Robert Richard Brower (born January 10, 1960) is an American former professional baseball outfielder. He was born in Jamaica, New York. Brower attended college at Duke University on a football scholarship and was signed by the Texas Rangers in 1982. Brower played four seasons in Major League Baseball (MLB) with the Rangers (1986–1988) and the New York Yankees in 1989. He had 141 hits in 582 at bats, 17 home runs and 60 RBI. Brower attended James Madison High School in Vienna, Virginia and graduated in 1978. He lettered in football, basketball, baseball, and track during his time at Madison.

Brower played four years of college baseball and three years of college baseball for the Duke Blue Devils.
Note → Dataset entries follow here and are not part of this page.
Lemma score_loop_zero weights (r : gmap string Binary64.value) :
  Binary64.faults weights r = [] ->
  Binary64.score_loop weights r (Binary64.VInt 0) =
    Ok (Binary64.weighted_sum weights r).
Proof.
  unfold Binary64.weighted_sum.
  induction weights as [|[c w] items IH]; intros Hf; [reflexivity|].
  rewrite faults_cons in Hf. rewrite products_cons. cbn [Binary64.score_loop].
  destruct (r !! c) as [v|] eqn:Hc; cbn [mbind option_bind] in *.
  - destruct (Binary64.rating_fault v) eqn:Hv; [discriminate|].
    destruct (py_mul_number v w Hv) as (x & Hx & ->). rewrite Hx.
    cbn [result_bind Binary64.sum_from_zero].
    change (Binary64.py_add (Binary64.VInt 0) (x * w)%float)
      with (Ok (A := Binary64.value) (Binary64.VFloat (0 + x * w)%float)).
    cbn [result_bind]. apply score_loop_float, Hf.
  - apply IH, Hf.
Qed.

Lemma score_loop_fault weights (r : gmap string Binary64.value) acc e :
  head (Binary64.faults weights r) = Some e ->
  acc = Binary64.VInt 0 \/ (exists t, acc = Binary64.VFloat t) ->
  Binary64.score_loop weights r acc = Raise e.
Proof.
  revert acc. induction weights as [|[c w] items IH]; intros acc Hf Hacc;
    [discriminate|].
  rewrite faults_cons in Hf. cbn [Binary64.score_loop].
  destruct (r !! c) as [v|] eqn:Hc; cbn [mbind option_bind] in *.
  - destruct (Binary64.rating_fault v) as [e'|] eqn:Hv.
    + simpl in Hf. injection Hf as ->. rewrite (py_mul_fault v w e Hv).
      reflexivity.
    + destruct (py_mul_number v w Hv) as (x & Hx & ->). cbn [result_bind].
      destruct Hacc as [->|[t ->]].
      * change (Binary64.py_add (Binary64.VInt 0) (x * w)%float)
          with (Ok (A := Binary64.value) (Binary64.VFloat (0 + x * w)%float)).
        cbn [result_bind]. apply IH; eauto.
      * cbn [Binary64.py_add result_bind]. apply IH; eauto.
  - apply IH; eauto.
Qed.
Lemma scaled_height_even img_width img_height dest_width d :
  scaled_height img_width img_height dest_width = Ok d → d `mod` 2 = 0.
Proof.
  unfold scaled_height.
  destruct (PyFloat.int_truediv img_width dest_width) as [scale|]; [| done].
  cbn [mbind result_bind].
  destruct (PyFloat.int_float_truediv img_height scale) as [q|]; [| done].
  cbn [mbind result_bind].
  destruct (PyFloat.to_int q) as [h|]; [| done].
  cbn [mbind result_bind].
  destruct (decide (h `mod` 2 ≠ 0)); intros [= <-]; zlia.
Qed.

Lemma scaled_height_no_index_error img_width img_height dest_width :
  scaled_height img_width img_height dest_width ≠ Raise IndexError.
Proof.
  unfold scaled_height, PyFloat.int_truediv, PyFloat.int_float_truediv,
    PyFloat.truediv, PyFloat.of_int, PyFloat.to_int.
  destruct (decide (dest_width = 0)); [done |].
  destruct (binary_normalize _ _ img_width 0 false); try done;
    destruct (binary_normalize _ _ dest_width 0 false); try done;
    cbn [mbind result_bind];
    destruct (binary_normalize _ _ img_height 0 false); try done;
    cbn [mbind result_bind];
    match goal with |- context [PyFloat.is_zero ?f] => destruct (PyFloat.is_zero f) end;
    try done; cbn [mbind result_bind];
    match goal with |- context [SFdiv ?p ?e ?a ?b] => destruct (SFdiv p e a b) end;
    try done; cbn [mbind result_bind]; by case_decide.
Qed.
Definition Update (r : RedisRepository) (identifier : EntityIdentifier)
  (value : any) : prog (option error) :=
  match identifierToKey r identifier with
  | inr err => Ret (Some (invalidIdentifier err))
  | inl key =>
      Call (redis.Exists key) (fun '(exists_, err) =>
        match err with
        | Some err => Ret (Some (operationFailed err))
        | None =>
            if (exists_ =? 0)%Z then Ret (Some (New ErrNotFound))
            else Call (redis.JSONSet key "$" value) (fun err =>
                   Ret (asError err))
        end)
  end.

Definition Delete (r : RedisRepository) (identifier : EntityIdentifier)
  : prog (option error) :=
  match identifierToKey r identifier with
  | inr err => Ret (Some (invalidIdentifier err))
  | inl key =>
      Call (redis.Del key) (fun '(result, err) =>
        match err with
        | Some err => Ret (Some (operationFailed err))
        | None =>
            if (result =? 0)%Z then Ret (Some (New ErrNotFound))
            else Ret None
        end)
  end.

(** The body of the decoding loops of [List] and [Search] for one key:
    [continue] leaves [identifiers] as it is. *)
Definition appendDecoded (r : RedisRepository)
  (identifiers : list EntityIdentifier) (key : string)
  : list EntityIdentifier :=
  match validateKey r key with
  | Some _ => identifiers
  | None =>
      match keyToIdentifier r key with
      | inr _ => identifiers
      | inl identifier => (identifiers ++ [identifier])%list
      end
  end.

Definition List (r : RedisRepository) (pattern : EntityIdentifier)
  : prog (list EntityIdentifier + error) :=
  match identifierToKey r pattern with
  | inr err => Ret (inr (invalidIdentifier err))
  | inl patternKey =>
      Call (redis.Keys (patternKey ++ "*")) (fun '(keys, err) =>
        match err with
        | Some err => Ret (inr (operationFailed err))
        | None => Ret (inl (fold_left (appendDecoded r) keys []))
        end)
  end.

(** [for i := 1; i < len(array); i += 2], run on [array[i:]]. *)
Fixpoint searchLoop (r : RedisRepository) (rest : list any)
  (identifiers : list EntityIdentifier) : list EntityIdentifier :=
  match rest with
  | [] => identifiers
  | x :: rest' =>
      let identifiers' :=
        match x with
        | AnyString key => appendDecoded r identifiers key
        | _ => identifiers
        end in
      match rest' with
      | [] => identifiers'
      | _ :: rest'' => searchLoop r rest'' identifiers'
      end
  end.

(** The largest capacity [make([]EntityIdentifier, 0, n)] accepts on a
    64-bit platform: an [EntityIdentifier] is an interface value of 16
    bytes and [makeslice] refuses a slice of more than 2^48 bytes
    ([maxAlloc]), so the limit is 2^44 elements.  Whether an allocation
    within the limit finds the memory it asks for is not modelled. *)
Definition maxSliceCap : Z := 17592186044416.

(** [make([]EntityIdentifier, 0, totalResults)] panics on a negative
    capacity and on a capacity above [maxSliceCap]. *)
Definition Search (r : RedisRepository) (query : string) (offset limit : Z)
  (sortBy sortDir : string) : prog (list EntityIdentifier + error) :=
  let args :=
    [AnyString "FT.SEARCH"; AnyString (prefix r); AnyString query;
     AnyString "LIMIT"; AnyInt offset; AnyInt limit;
     AnyString "SORTBY"; AnyString sortBy; AnyString sortDir] in
  Call (redis.Do args) (fun '(res, err) =>
    match err with
    | Some err => Ret (inr (operationFailed err))
    | None =>
        match res with
        | AnySlice (first :: rest) =>
            match first with
            | AnyInt64 totalResults =>
                if (totalResults =? 0)%Z then Ret (inl [])
                else if (totalResults <? 0)%Z
                        || (maxSliceCap <? totalResults)%Z
                then Panic "makeslice: cap out of range"
                else Ret (inl (searchLoop r rest []))
            | _ => Ret (inr (Errorf "unexpected total results format"))
            end
        | _ => Ret (inr (Errorf "unexpected search result format"))
        end
    end).

Definition lockKeyOf (r : RedisRepository) (key : string) : string :=
  key ++ separator r ++ KeyPartLock.

Definition AcquireLock (r : RedisRepository) (identifier : EntityIdentifier)
  (ttl : Z) : prog (bool * option error) :=
  match identifierToKey r identifier with
  | inr err => Ret (false, Some (invalidIdentifier err))
  | inl key =>
      let lockKey := lockKeyOf r key in
      Call (redis.SetNX lockKey (AnyInt 1) ttl) (fun '(acquired, err) =>
        match err with
        | Some err => Ret (false, Some (operationFailed err))
        | None => Ret (acquired, None)
        end)
  end.

Definition ReleaseLock (r : RedisRepository) (identifier : EntityIdentifier)
  : prog (option error) :=
  match identifierToKey r identifier with
  | inr err => Ret (Some (invalidIdentifier err))
  | inl key =>
      let lockKey := lockKeyOf r key in
      Call (redis.Del lockKey) (fun '(result, err) =>
        match err with
        | Some err => Ret (Some (operationFailed err))
        | None =>
            if (result =? 0)%Z then Ret (Some (New ErrNotFound))
            else Ret None
        end)
  end.

Definition Publish (r : RedisRepository) (channel : string) (message : any)
  : prog (option error) :=
  let fullChannel :=
    prefix r ++ separator r ++ KeyPartPubSubChannel ++ separator r ++ channel in
  Call (redis.Publish fullChannel message) (fun err => Ret (asError err)).

Definition Ping (r : RedisRepository) : prog (option error) :=
  Call redis.Ping (fun err => Ret (asError err)).

Definition Close (r : RedisRepository) : prog (option error) :=
  Call redis.Close (fun err => Ret (asError err)).

(** ** Running a program against a store *)

(** A store answers every call from its state [St] and moves to a new
    state. *)
Definition handler (St : Type) : Type :=
  forall R : Type, redis.Cmd R -> St -> R * St.

(** One client call and what it handed back. *)
Inductive entry : Type :=
| Called {R : Type} (c : redis.Cmd R) (x : R).

Record execution (St A : Type) : Type := {
  result : option A;      (* [None]: the program panicked *)
  final : St;
  log : list entry
}.

Arguments result {St A} e.
Arguments final {St A} e.
Arguments log {St A} e.

Fixpoint run {St A : Type} (h : handler St) (p : prog A) (s : St)
  : execution St A :=
  match p with
  | Ret a => {| result := Some a; final := s; log := [] |}
  | Panic _ => {| result := None; final := s; log := [] |}
  | Call c k =>
      let (x, s') := h _ c s in
      let e := run h (k x) s' in
      {| result := result e; final := final e; log := Called c x :: log e |}
  end.

(** * Vocabulary of the properties *)

(** ** The key grammar, in the words of the data model *)

Definition isLetter (c : ascii) : Prop :=
  65 <= nat_of_ascii c <= 90 \/ 97 <= nat_of_ascii c <= 122.

Definition isDigit (c : ascii) : Prop :=
  48 <= nat_of_ascii c <= 57.

(** Alphanumeric, underscore, colon, dot or hyphen. *)
Definition KeyChar (c : ascii) : Prop :=
  isLetter c \/ isDigit c \/
  c = "_"%char \/ c = ":"%char \/ c = "."%char \/ c = "-"%char.

Definition LengthOk (k : string) : Prop :=
  5 <= String.length k <= 256.

Definition CharsOk (k : string) : Prop :=
  Forall KeyChar (list_ascii_of_string k).

Definition PrefixOk (r : RedisRepository) (k : string) : Prop :=
  exists rest, k = prefix r ++ separator r ++ rest.

Definition SuffixOk (r : RedisRepository) (k : string) : Prop :=
  exists p0 p1 ps,
    strings.Split k (separator r) = p0 :: p1 :: ps /\ p1 <> "".

Definition NoEmptyPart (r : RedisRepository) (k : string) : Prop :=
  Forall (fun part => part <> "") (strings.Split k (separator r)).

Definition ValidKey (r : RedisRepository) (k : string) : Prop :=
  LengthOk k /\ CharsOk k /\ PrefixOk r k /\ SuffixOk r k /\ NoEmptyPart r k.
(** C6.  Log lines delivered to a command that has not announced
    readiness.  Each line removes from the checks exactly those it satisfies.
    The line that publishes the ready event is the first one after which no
    check is left, whatever lines came before; it publishes it once; and no
    later line publishes it again.  So a run of lines publishes the event
    once when its lines satisfy every check between them, and not at all
    otherwise. *)
Theorem ready_announced_exactly_once
    (c : command.command) (lines more : list ContainerLog) :
  command.readinessMessageSent c = false →
  let checks := command.readinessChecks c in
  let r := deliver Receive (ContainerLogged <$> lines) c in
  result r = Returned tt ∧
  command.readinessChecks (final r) = unmet lines checks ∧
  (∀ i line, lines !! i = Some line →
     let before := final (deliver Receive (ContainerLogged <$> take i lines) c) in
     let step := Receive (ContainerLogged line) before in
     command.readinessChecks (final step)
       = unmet [line] (command.readinessChecks before) ∧
     (count publishes_ready (trace step) ≤ 1)%nat ∧
     (count publishes_ready (trace step) = 1%nat ↔
        unmet (take (S i) lines) checks = ∅ ∧
        ∀ j, (j < i)%nat → unmet (take (S j) lines) checks ≠ ∅)) ∧
  (count publishes_ready (trace r) ≤ 1)%nat ∧
  (count publishes_ready (trace r) = 1%nat ↔ lines ≠ [] ∧ unmet lines checks = ∅) ∧
  (count publishes_ready (trace r) = 1%nat →
     count publishes_ready
       (trace (deliver Receive (ContainerLogged <$> more) (final r))) = 0%nat).
Proof.
  intros Hsent checks r.
  assert (Hmet : announced_only_when_met c) by (intros ?; congruence).
  destruct (log_lines_run lines c Hmet)
    as (Hresult & Hchecks & Hsent' & Hle & Hcount & Hmet').
  fold r in Hresult, Hchecks, Hsent', Hle, Hcount, Hmet'. fold checks in Hchecks, Hsent', Hcount.
  split_and!; try done.
  - intros i line Hline before step.
    destruct (log_lines_run (take i lines) c Hmet)
      as (_ & Hchecks_i & Hsent_i & _ & _ & Hmet_i).
    fold before in Hchecks_i, Hsent_i, Hmet_i. fold checks in Hchecks_i, Hsent_i.
    destruct (log_line_run line before Hmet_i) as (_ & Hstep & _ & Hle_i & Hcount_i).
    fold step in Hstep, Hle_i, Hcount_i.
    split_and!; try done.
    rewrite Hcount_i, Hchecks_i, <-unmet_app, <-(take_S_r lines i line Hline).
    rewrite Hsent in Hsent_i.
    split.
    + intros [Hnot Hnone]. split; [done|]. intros j Hj Hempty.
      assert (Htrue : command.readinessMessageSent before = true).
      { apply Hsent_i. right. split.
        - intros Hnil. apply take_nil_inv in Hnil as [->| ->]; [lia|done].
        - replace i with (S j + (i - S j))%nat by lia.
          by rewrite <-take_take_drop, unmet_app, Hempty, unmet_empty. }
      congruence.
    + intros [Hnone Hfirst]. split; [|done].
      destruct (command.readinessMessageSent before) eqn:Hbefore; [|done].
      destruct Hsent_i as [Hsent_i _].
      destruct Hsent_i as [|[Hnil Hempty]]; [done..|].
      destruct i as [|j]; [done|]. destruct (Hfirst j); [lia|done].
  - rewrite Hcount. naive_solver.
  - intros Hone. apply Hcount in Hone as (_ & Hlines & Hnone).
    assert (Hready : command.readinessMessageSent (final r) = true)
      by (apply Hsent'; auto).
    destruct (log_lines_run more (final r) Hmet') as (_ & _ & _ & Hle_m & Hcount_m & _).
    rewrite Hready in Hcount_m.
    destruct (count publishes_ready
                (trace (deliver Receive (ContainerLogged <$> more) (final r))))
      as [|[|]]; [done| |lia].
    by destruct Hcount_m as [[] _].
Qed.

(** *** Sessions *)





End Command_facts.

(** ** More on the command *)

Section More_command_facts.
Context `{Foreign}.
Variable newSummary : command.command → summary.
Variable generateServiceAddress : string → string + error.
Variable tensorboardServiceAddress : sproto.TaskID → string.
Variable DefaultStringValue : string.
Variable ctx : actor_Context.

#[local] Abbreviation Receive :=
  (command.Receive newSummary generateServiceAddress tensorboardServiceAddress
     DefaultStringValue ctx).
#[local] Abbreviation terminate := (command.terminate newSummary ctx).

(** X1.  After a container report the command holds the reported container
    and its state mirrors the reported one, whatever its exit status and
    also when the handler panics on a missing start or stop record. *)
Theorem state_mirrors_last_report
    (c : command.command) (m : sproto.TaskContainerStateChanged) :
  let r := Receive (TaskContainerStateChanged m) c in
  command.container (final r) = Some (sproto.Container m) ∧
  command.State_of (final r) = mirrors (container.State_ (sproto.Container m)).
Proof.
  intros r. subst r. unfold command.Receive, command.State_of.
  destruct (container.State_ (sproto.Container m)) eqn:Hstate;
    handler_cases; by rewrite ?Hstate.
Qed.

(** X2.  A report of [Terminated] with its stop record ends the command:
    the exit status is the text of the reported failure, or that the command
    exited successfully when there is none; one exited event carries it,
    with the summary of the command as it is left; the resources are
    released once; the timer for the garbage collection is set to 24 hours;
    and the session of the request on record is deleted. *)
Theorem terminated_report_exits
    (c : command.command) (m : sproto.TaskContainerStateChanged)
    (stopped : sproto.TaskContainerStopped) :
  container.State_ (sproto.Container m) = container.Terminated →
  sproto.ContainerStopped m = Some stopped →
  let r := Receive (TaskContainerStateChanged m) c in
  let status :=
    match sproto.Failure stopped with
    | Some failure => ContainerFailure_Error failure
    | None => "command exited successfully"
    end in
  result r = Returned tt ∧
  command.exitStatus (final r) = Some status ∧
  command.State_of (final r) = Terminated ∧
  Tell (command.eventStream c) (Event (exited (newSummary (final r)) (Some status)))
    ∈ trace r ∧
  count publishes_exited (trace r) = 1%nat ∧
  count releases_resources (trace r) = 1%nat ∧
  NotifyAfter 86400000000000 terminateForGC ∈ trace r ∧
  (∀ request, command.task c = Some request →
     DeleteTaskSessionByTaskID (sproto.ID request) ∈ trace r).
Proof.
  intros Hstate Hstopped r status. subst r status.
  unfold command.Receive, command.State_of. rewrite Hstate, Hstopped.
  unfold mbind, mret, act_bind, act_ret. simpl.
  rewrite for_each_emit, exit_run. simpl. rewrite Hstate.
  rewrite !count_app, !count_fmap_none by done.
  split_and!; try done.
  - unfold_elem_of. tauto.
  - by destruct (command.task c); simpl;
      try destruct (db_DeleteTaskSessionByTaskID _ _).
  - by destruct (command.task c); simpl;
      try destruct (db_DeleteTaskSessionByTaskID _ _).
  - unfold_elem_of. right. right. right. by left.
  - intros request ->. unfold_elem_of. right. right. right. right. by left.
Qed.
Lemma ran_success steps d r :
  ran steps d r -> all_succeeded d -> r = inr tt /\ map step_of d = steps.
Proof.
  intros [d' Hd _ | d0 c before st rest _ _ Hst] Hok.
  - split; [reflexivity | exact Hd].
  - exfalso. apply Forall_app in Hok as [_ Hlast].
    apply Forall_cons in Hlast as [Hlast _]. apply Hlast. exact Hst.
Qed.

Lemma ran_failure_last steps d r i e :
  ran steps d r -> d !! i = Some e -> exited_nonzero e ->
  S i = length d /\ exists c, r = inl (CommandFailed c).
Proof.
  intros [d' _ Hok | d0 c before st rest _ Hok _] Hi He.
  - exfalso. eapply Forall_lookup_1 in Hok; [| exact Hi]. exact (Hok He).
  - split; [| exists c; reflexivity].
    rewrite length_app. simpl.
    destruct (decide (i < length d0)%nat) as [Hlt | Hge].
    + exfalso. rewrite lookup_app_l in Hi by exact Hlt.
      eapply Forall_lookup_1 in Hok; [| exact Hi]. exact (Hok He).
    + apply lookup_lt_Some in Hi. rewrite length_app in Hi. simpl in Hi. lia.
Qed.

Lemma runs_step_runs d : runs d = step_runs (map step_of d).
Proof.
  induction d as [| [[a | a] before st | path ie] d IH]; simpl; congruence.
Qed.

Lemma installs_step_installs d : installs d = step_installs (map step_of d).
Proof.
  induction d as [| [[a | a] before st | path ie] d IH]; simpl; congruence.
Qed.

Lemma ran_runs_prefix steps d r : ran steps d r -> runs d `prefix_of` step_runs steps.
Proof.
  intros Hr. apply ran_prefix in Hr as [k ->].
  rewrite runs_step_runs. unfold step_runs. rewrite omap_app.
  apply prefix_app_r. reflexivity.
Qed.

Lemma ran_runs_success steps d r :
  ran steps d r -> all_succeeded d -> runs d = step_runs steps.
Proof.
  intros Hr Hok. destruct (ran_success _ _ _ Hr Hok) as [_ <-].
  apply runs_step_runs.
Qed.

(** *** Installs before runs *)

Lemma is_install_step_of e : step_is_install (step_of e) = is_install e.
Proof. destruct e as [[a | a] before st | path ie]; reflexivity. Qed.

Lemma is_run_step_of e : step_is_run (step_of e) = is_run e.
Proof. destruct e as [[a | a] before st | path ie]; reflexivity. Qed.

Lemma no_install_lookup steps i a :
  no_install steps = true -> steps !! i = Some a -> step_is_install a = false.
Proof.
  unfold no_install. rewrite forallb_forall. intros Hall Hi.
  apply negb_true_iff, Hall, list_elem_of_In, list_elem_of_lookup. eauto.
Qed.

Lemma installs_first_order steps : forall i j a b,
  installs_first steps = true ->
  steps !! i = Some a -> steps !! j = Some b ->
  step_is_install a = true -> step_is_run b = true -> (i < j)%nat.
Proof.
  induction steps as [| st rest IH]; intros i j a b Hf Hi Hj Ha Hb.
  - discriminate.
  - cbn [installs_first] in Hf.
    destruct (step_is_install st) eqn:Hst.
    + destruct j as [| j].
      * simpl in Hj. injection Hj as <-.
        destruct st as [[x | x] | p]; discriminate.
      * destruct i as [| i]; [lia |].
        simpl in Hi, Hj. specialize (IH i j a b Hf Hi Hj Ha Hb). lia.
    + rewrite (no_install_lookup _ _ _ Hf Hi) in Ha. discriminate.
Qed.

Lemma ran_installs_before_runs steps d r :
  installs_first steps = true -> ran steps d r -> installs_before_runs d.
Proof.
  intros Hf Hr i j a b Hi Hj Ha Hb.
  apply ran_prefix in Hr.
  apply (installs_first_order steps i j (step_of a) (step_of b) Hf).
  - eapply prefix_lookup_Some; [| exact Hr]. rewrite list_lookup_fmap, Hi. reflexivity.
  - eapply prefix_lookup_Some; [| exact Hr]. rewrite list_lookup_fmap, Hj. reflexivity.
  - rewrite is_install_step_of. exact Ha.
  - rewrite is_run_step_of. exact Hb.
Qed.

Lemma no_install_step_installs steps :
  no_install steps = true -> step_installs steps = [].
Proof.
  induction steps as [| st rest IH]; [reflexivity |].
  unfold no_install. cbn [forallb]. rewrite andb_true_iff. intros [Hst Hrest].
  destruct st as [[x | x] | p]; try discriminate; simpl; apply IH, Hrest.
Qed.

Lemma step_installs_app l k :
  step_installs (l ++ k) = step_installs l ++ step_installs k.
Proof. apply omap_app. Qed.

Lemma installs_first_rest pre : forall k j b,
  installs_first (pre ++ k) = true ->
  pre !! j = Some b -> step_is_install b = false ->
  step_installs k = [].
Proof.
  induction pre as [| st pre IH]; intros k j b Hf Hj Hb; [discriminate |].
  cbn [app installs_first] in Hf.
  destruct (step_is_install st) eqn:Hst.
  - destruct j as [| j].
    + simpl in Hj. injection Hj as <-. congruence.
    + simpl in Hj. exact (IH k j b Hf Hj Hb).
  - apply no_install_step_installs in Hf.
    change (st :: pre ++ k) with ((st :: pre) ++ k) in Hf.
    rewrite step_installs_app in Hf.
    apply app_eq_nil in Hf as [_ Hk]. exact Hk.
Qed.

(** Once a [session.run] is in the log, every install of the script has
    been made. *)
Lemma ran_installs_complete steps d r j b :
  installs_first steps = true -> ran steps d r ->
  d !! j = Some b -> is_run b = true ->
  installs d = step_installs steps.
Proof.
  intros Hf Hr Hj Hb. apply ran_prefix in Hr as [k ->].
  rewrite installs_step_installs, step_installs_app.
  rewrite (installs_first_rest _ k j (step_of b) Hf).
  - rewrite app_nil_r. reflexivity.
  - rewrite list_lookup_fmap, Hj. reflexivity.
  - rewrite is_install_step_of. destruct b as [[x | x] before st | p ie]; try discriminate; reflexivity.
Qed.

(** ** The sessions as scripts *)

Lemma bind_ret {A B} (a : A) (k : A -> M B) h s : (mret a ≫= k) h s = k a h s.
Proof. reflexivity. Qed.

Ltac script_steps :=
  cbn [script perform];
  repeat (apply bind_ext; intros ? ?);
  first [ reflexivity | symmetry; apply bind_unit_ret ].

Lemma lint_script h s :
  lint h s =
  script [ Do (Pip ["flake8"; "black"]);
           Do (Cmd ["black"; "--check"; "google"; "tests"; "docs"]);
           Do (Cmd ["flake8"; "google"; "tests"]) ] h s.
Proof. unfold lint. script_steps. Qed.

Lemma blacken_script h s :
  blacken h s =
  script [ Do (Pip ["black"]);
           Do (Cmd ["black"; "google"; "tests"; "docs"]) ] h s.
Proof. unfold blacken. script_steps. Qed.

Lemma lint_setup_py_script h s :
  lint_setup_py h s =
  script [ Do (Pip ["docutils"; "pygments"]);
           Do (Cmd ["python"; "setup.py"; "check"; "--restructuredtext"; "--strict"]) ] h s.
Proof. unfold lint_setup_py. script_steps. Qed.

Lemma default_script h s :
  default_ h s =
  script [ Do (Pip ["mock"; "pytest"; "pytest-cov"]);
           Do (Pip ["-e"; "."]);
           Do (Cmd (unit_command (posargs h))) ] h s.
Proof.
  unfold default_. cbn [script perform].
  apply bind_ext; intros ? ?.
  cbn [LOCAL_DEPS for_each]. rewrite bind_ret.
  apply bind_ext; intros ? ?.
  rewrite bind_posargs. symmetry; apply bind_unit_ret.
Qed.

Lemma cover_script h s :
  cover h s =
  script [ Do (Pip ["coverage"; "pytest-cov"]);
           Do (Cmd ["coverage"; "report"; "--show-missing"; "--fail-under=99"]);
           Do (Cmd ["coverage"; "erase"]) ] h s.
Proof. unfold cover. script_steps. Qed.

Lemma docs_script h s :
  docs h s =
  script [ Do (Pip ["-e"; "."]);
           Do (Pip ["sphinx"; "alabaster"; "recommonmark"]);
           Clear "docs/_build";
           Do (Cmd sphinx_html) ] h s.
Proof. unfold docs. script_steps. Qed.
He chose to attend Duke over competing scholarship offers from Virginia Tech, Cincinnati and "almost anywhere on the east coast" because Duke offered to allow him to play for its baseball team as well as its football team. He scored one rushing touchdown on 132 attempts at Duke. He led the nation in triples as a junior, at which point he quit football to focus on a professional baseball career. He was undrafted but signed with the Texas Rangers after a tryout and assigned to the Rookie League. He worked his way up through the minors and won most valuable player awards in the American Association and Dominican Professional Baseball League.

Brower was named a Vice President of the Boras Corporation in 2000.